Verónica Garri tiene glifosato en el cuerpo. Se enteró hace tres años y de la peor manera posible: a través del diagnóstico demorado de alopecia universal de su hija Corina. “Ella nació bien –cuenta–, con peso normal, sin problemas, pero a los ocho meses empezó a perder el pelo. El pediatra la mandó a hacer todo tipo de estudios; para la anemia, la celiaquía, para encontrar parásitos, pero todo le daba bien. Entonces me derivó a un especialista de piel, pero tampoco supo qué hacer. No podía encontrar lo que fuera que le estaba haciendo eso a mi hija.  Ese médico me recomendó que fuera al Hospital Gutiérrez. Y ahí fue la primera vez que nos preguntaron donde vivíamos”.
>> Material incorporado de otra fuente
(** * mkxp filesystem: the RGSS archive backend and the file-name facade

    A shallow embedding of [src/filesystem.cpp]: the keystream recurrence,
    the entry I/O handle (read, seek, duplicate), the entry-table parser,
    the archiver entry points and the facade's name completion.

    Conventions.
    - A [quint32]/[quint64] value is a [Z]; every place where the C++
      arithmetic wraps is written out with [u32]/[u64].
    - A byte is a [Z] in [0, 256); a store into a [quint8] or [char] is
      written [u8].
    - A [QByteArray] key and a C string are the list of their bytes, the
      terminating NUL left out.
    - [QHash] is a [gmap]. *)

From Stdlib Require Import ZArith Lia List Ascii.
From stdpp Require Import base option list gmap strings.
Import ListNotations.

Open Scope Z_scope.

(** ** Machine integers *)

Definition u8 (z : Z) : Z := z mod 2 ^ 8.
Definition u32 (z : Z) : Z := z mod 2 ^ 32.
Definition u64 (z : Z) : Z := z mod 2 ^ 64.

(** A [quint64] returned through [PHYSFS_sint64]. *)
Definition sint64 (z : Z) : Z :=
  if u64 z <? 2 ^ 63 then u64 z else u64 z - 2 ^ 64.

Definition RGSS_HEADER_1 : Z := 0x53534752.
Definition RGSS_HEADER_2 : Z := 0x1004441.
Definition RGSS_MAGIC : Z := 0xDEADCAFE.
Verónica vive en Exaltación de la Cruz, a 75 kilómetros de la Ciudad de Buenos Aires, más específicamente, en una zona rural con campos sembrados de soja transgénica y su consecuente riego de agrotóxicos. Después de confirmar su exposición a las fumigaciones, por consejo de los médicos viajó junto a su familia a Mar del Plata, donde está uno de los poquísimos laboratorios en la Argentina que detecta los plaguicidas en la orina. Los compañeros de su marido, en la fábrica, realizaron una colecta para costear el viaje, la estadía y cada uno de los análisis. Allí confirmó que tanto ella como su marido tenían una alta cantidad de glifosato en sus cuerpos. La segunda revelación fue que Verónica, que había cursado su embarazo con la presencia de la sustancia tóxica, le provocó la enfermedad a su hija más chica.

“En aquel entonces –recuerda–, el análisis costaba cinco mil pesos y nosotros teníamos que hacernos cinco, para mí, mi marido y mis tres hijas. Ninguna obra social te lo cubre y tenés que quedarte, mínimo, un día allá. Tuvimos la suerte de poder pagarlo, pero acceder no es fácil”. Desde entonces la vida de Verónica y su familia cambió para siempre. Para la limpieza de la casa, por ejemplo, usa vinagre para evitar el contacto con cualquier químico. “Ni Raid para los mosquitos puedo tirar, porque todas mis defensas ya están ocupadas conteniendo el veneno que tengo adentro. Todos los años tengo que hacerme un estudio para ver cómo sigo, porque lo que tengo no se sabe en qué puede derivar, si en una tiroides o en un cáncer”.

Verónica tuvo que optar entre dos caminos para preservarse. Mudarse, y de esa manera romper una tradición de tres generaciones de nacidos y criados en Exaltación de la Cruz, o quedarse y luchar. Ella prefirió la segunda opción.

“Ahora estamos peleando contra el municipio, porque tiene una ordenanza que prohíbe fumigar a 150 metros de las casas, pero nosotros tenemos una cautelar de un juez que nos otorgó 1000 metros de protección y queremos que se aplique. Lo hago para cuidar la salud de las personas, pero algunos no lo entienden y me dicen que yo quiero dejar a la gente sin trabajo o que fumigaron toda la vida y nunca pasó nada. Yo les digo que tengo glifosato en el cuerpo y que parece que estoy bien, pero después les pido que miren a mi hija. Ella está enferma por los químicos. Tenemos que concientizarnos de que nos están haciendo mal”.